TASK ITEM: The expected answer is the set of lines in the data below between the line holding "(** [o[k] = v]: an" and the line holding "if ((48 <=? n)", inclusive, written out exactly.

★ ★ ★

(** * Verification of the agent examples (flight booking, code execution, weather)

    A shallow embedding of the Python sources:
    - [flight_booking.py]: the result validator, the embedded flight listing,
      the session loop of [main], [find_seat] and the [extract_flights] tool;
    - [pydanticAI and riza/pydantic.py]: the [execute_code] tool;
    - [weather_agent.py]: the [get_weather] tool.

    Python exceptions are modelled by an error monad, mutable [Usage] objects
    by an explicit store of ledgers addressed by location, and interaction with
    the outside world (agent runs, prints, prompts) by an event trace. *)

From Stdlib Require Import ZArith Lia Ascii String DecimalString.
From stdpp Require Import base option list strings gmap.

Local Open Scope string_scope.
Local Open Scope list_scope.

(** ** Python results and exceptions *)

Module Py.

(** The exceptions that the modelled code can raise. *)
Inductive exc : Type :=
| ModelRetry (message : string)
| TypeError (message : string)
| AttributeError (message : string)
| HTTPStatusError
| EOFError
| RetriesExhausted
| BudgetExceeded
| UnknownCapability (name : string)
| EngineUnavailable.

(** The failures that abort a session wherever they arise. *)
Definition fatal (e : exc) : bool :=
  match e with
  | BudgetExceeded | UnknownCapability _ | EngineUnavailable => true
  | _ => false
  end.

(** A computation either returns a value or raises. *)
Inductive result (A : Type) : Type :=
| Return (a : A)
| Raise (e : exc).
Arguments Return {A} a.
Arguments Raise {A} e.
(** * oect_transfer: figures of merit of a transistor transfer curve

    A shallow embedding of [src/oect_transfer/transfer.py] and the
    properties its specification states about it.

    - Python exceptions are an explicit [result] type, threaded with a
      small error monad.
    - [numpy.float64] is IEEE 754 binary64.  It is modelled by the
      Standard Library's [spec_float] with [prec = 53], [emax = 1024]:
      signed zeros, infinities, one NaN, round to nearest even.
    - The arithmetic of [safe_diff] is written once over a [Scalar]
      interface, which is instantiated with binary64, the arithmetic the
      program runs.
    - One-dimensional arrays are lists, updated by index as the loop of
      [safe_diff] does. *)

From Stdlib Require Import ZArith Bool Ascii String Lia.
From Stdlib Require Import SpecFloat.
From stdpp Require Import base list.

★ ★ ★

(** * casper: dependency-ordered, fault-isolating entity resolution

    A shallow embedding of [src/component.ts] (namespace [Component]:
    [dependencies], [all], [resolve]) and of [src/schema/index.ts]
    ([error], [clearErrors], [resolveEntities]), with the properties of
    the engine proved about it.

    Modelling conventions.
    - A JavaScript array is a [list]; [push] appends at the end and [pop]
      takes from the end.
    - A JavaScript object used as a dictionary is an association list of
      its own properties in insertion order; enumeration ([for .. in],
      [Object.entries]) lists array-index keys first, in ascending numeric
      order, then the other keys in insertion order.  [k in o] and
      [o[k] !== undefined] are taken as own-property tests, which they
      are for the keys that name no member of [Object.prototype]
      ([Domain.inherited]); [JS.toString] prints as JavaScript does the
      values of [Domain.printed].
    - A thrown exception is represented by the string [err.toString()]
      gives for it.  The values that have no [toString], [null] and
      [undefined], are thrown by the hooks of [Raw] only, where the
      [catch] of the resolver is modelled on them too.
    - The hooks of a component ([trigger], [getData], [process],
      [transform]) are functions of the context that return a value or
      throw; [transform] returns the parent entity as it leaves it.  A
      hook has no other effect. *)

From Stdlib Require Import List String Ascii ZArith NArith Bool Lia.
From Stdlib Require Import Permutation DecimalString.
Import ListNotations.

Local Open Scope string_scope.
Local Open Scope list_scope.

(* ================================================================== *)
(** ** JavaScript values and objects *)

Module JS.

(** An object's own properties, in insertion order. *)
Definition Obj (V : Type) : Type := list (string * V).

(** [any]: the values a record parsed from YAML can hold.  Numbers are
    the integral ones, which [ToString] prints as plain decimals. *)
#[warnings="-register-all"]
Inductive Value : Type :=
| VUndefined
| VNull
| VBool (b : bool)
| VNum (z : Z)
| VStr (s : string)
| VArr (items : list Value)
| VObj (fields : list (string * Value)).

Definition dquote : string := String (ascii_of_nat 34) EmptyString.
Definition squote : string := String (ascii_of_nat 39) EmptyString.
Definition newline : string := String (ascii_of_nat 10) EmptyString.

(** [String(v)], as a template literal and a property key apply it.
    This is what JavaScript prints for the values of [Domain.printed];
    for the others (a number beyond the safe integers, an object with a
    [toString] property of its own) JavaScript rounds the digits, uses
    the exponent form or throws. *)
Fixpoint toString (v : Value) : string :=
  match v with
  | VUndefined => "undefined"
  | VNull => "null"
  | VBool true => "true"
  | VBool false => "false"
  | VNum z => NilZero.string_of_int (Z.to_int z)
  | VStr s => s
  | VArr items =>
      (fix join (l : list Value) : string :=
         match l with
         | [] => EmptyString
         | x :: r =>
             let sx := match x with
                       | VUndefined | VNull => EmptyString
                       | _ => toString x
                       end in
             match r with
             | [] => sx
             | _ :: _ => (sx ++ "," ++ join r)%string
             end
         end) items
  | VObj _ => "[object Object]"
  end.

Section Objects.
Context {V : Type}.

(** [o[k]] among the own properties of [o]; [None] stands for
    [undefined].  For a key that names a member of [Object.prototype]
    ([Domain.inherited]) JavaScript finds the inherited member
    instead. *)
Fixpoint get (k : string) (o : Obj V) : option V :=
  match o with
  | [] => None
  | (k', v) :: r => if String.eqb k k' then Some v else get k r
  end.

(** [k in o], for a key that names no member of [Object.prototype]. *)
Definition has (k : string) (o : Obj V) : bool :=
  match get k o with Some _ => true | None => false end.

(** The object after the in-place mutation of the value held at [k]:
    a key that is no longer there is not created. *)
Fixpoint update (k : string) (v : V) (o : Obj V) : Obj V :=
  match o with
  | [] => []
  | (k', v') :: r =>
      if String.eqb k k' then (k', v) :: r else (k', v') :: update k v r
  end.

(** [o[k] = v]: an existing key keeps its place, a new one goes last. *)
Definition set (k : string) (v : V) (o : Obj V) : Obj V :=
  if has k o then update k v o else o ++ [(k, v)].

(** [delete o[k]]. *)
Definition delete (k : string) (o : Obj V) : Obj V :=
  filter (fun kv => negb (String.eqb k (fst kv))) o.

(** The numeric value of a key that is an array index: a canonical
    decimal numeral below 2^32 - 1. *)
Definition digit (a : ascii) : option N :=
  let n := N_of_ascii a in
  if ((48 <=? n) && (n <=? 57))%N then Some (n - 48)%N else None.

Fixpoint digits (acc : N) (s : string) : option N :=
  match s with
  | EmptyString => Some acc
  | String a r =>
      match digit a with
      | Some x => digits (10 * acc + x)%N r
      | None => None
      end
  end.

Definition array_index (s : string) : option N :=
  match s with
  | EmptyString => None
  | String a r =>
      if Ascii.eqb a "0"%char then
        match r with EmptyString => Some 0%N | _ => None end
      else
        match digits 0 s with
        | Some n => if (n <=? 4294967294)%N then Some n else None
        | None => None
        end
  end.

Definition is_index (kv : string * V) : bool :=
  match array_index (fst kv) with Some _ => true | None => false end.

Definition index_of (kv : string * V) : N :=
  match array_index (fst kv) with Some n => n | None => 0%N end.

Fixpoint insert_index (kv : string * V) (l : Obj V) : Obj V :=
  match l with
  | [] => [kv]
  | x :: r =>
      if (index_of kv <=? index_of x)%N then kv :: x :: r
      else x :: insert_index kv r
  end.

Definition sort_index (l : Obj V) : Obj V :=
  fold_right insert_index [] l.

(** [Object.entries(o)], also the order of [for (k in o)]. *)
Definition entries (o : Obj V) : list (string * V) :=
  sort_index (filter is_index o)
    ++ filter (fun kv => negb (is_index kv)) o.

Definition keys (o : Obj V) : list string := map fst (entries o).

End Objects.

★ ★ ★

COMPLETED TASK:
(** [o[k] = v]: an existing key keeps its place, a new one goes last. *)
Definition set (k : string) (v : V) (o : Obj V) : Obj V :=
  if has k o then update k v o else o ++ [(k, v)].

(** [delete o[k]]. *)
Definition delete (k : string) (o : Obj V) : Obj V :=
  filter (fun kv => negb (String.eqb k (fst kv))) o.

(** The numeric value of a key that is an array index: a canonical
    decimal numeral below 2^32 - 1. *)
Definition digit (a : ascii) : option N :=
  let n := N_of_ascii a in
  if ((48 <=? n) && (n <=? 57))%N then Some (n - 48)%N else None.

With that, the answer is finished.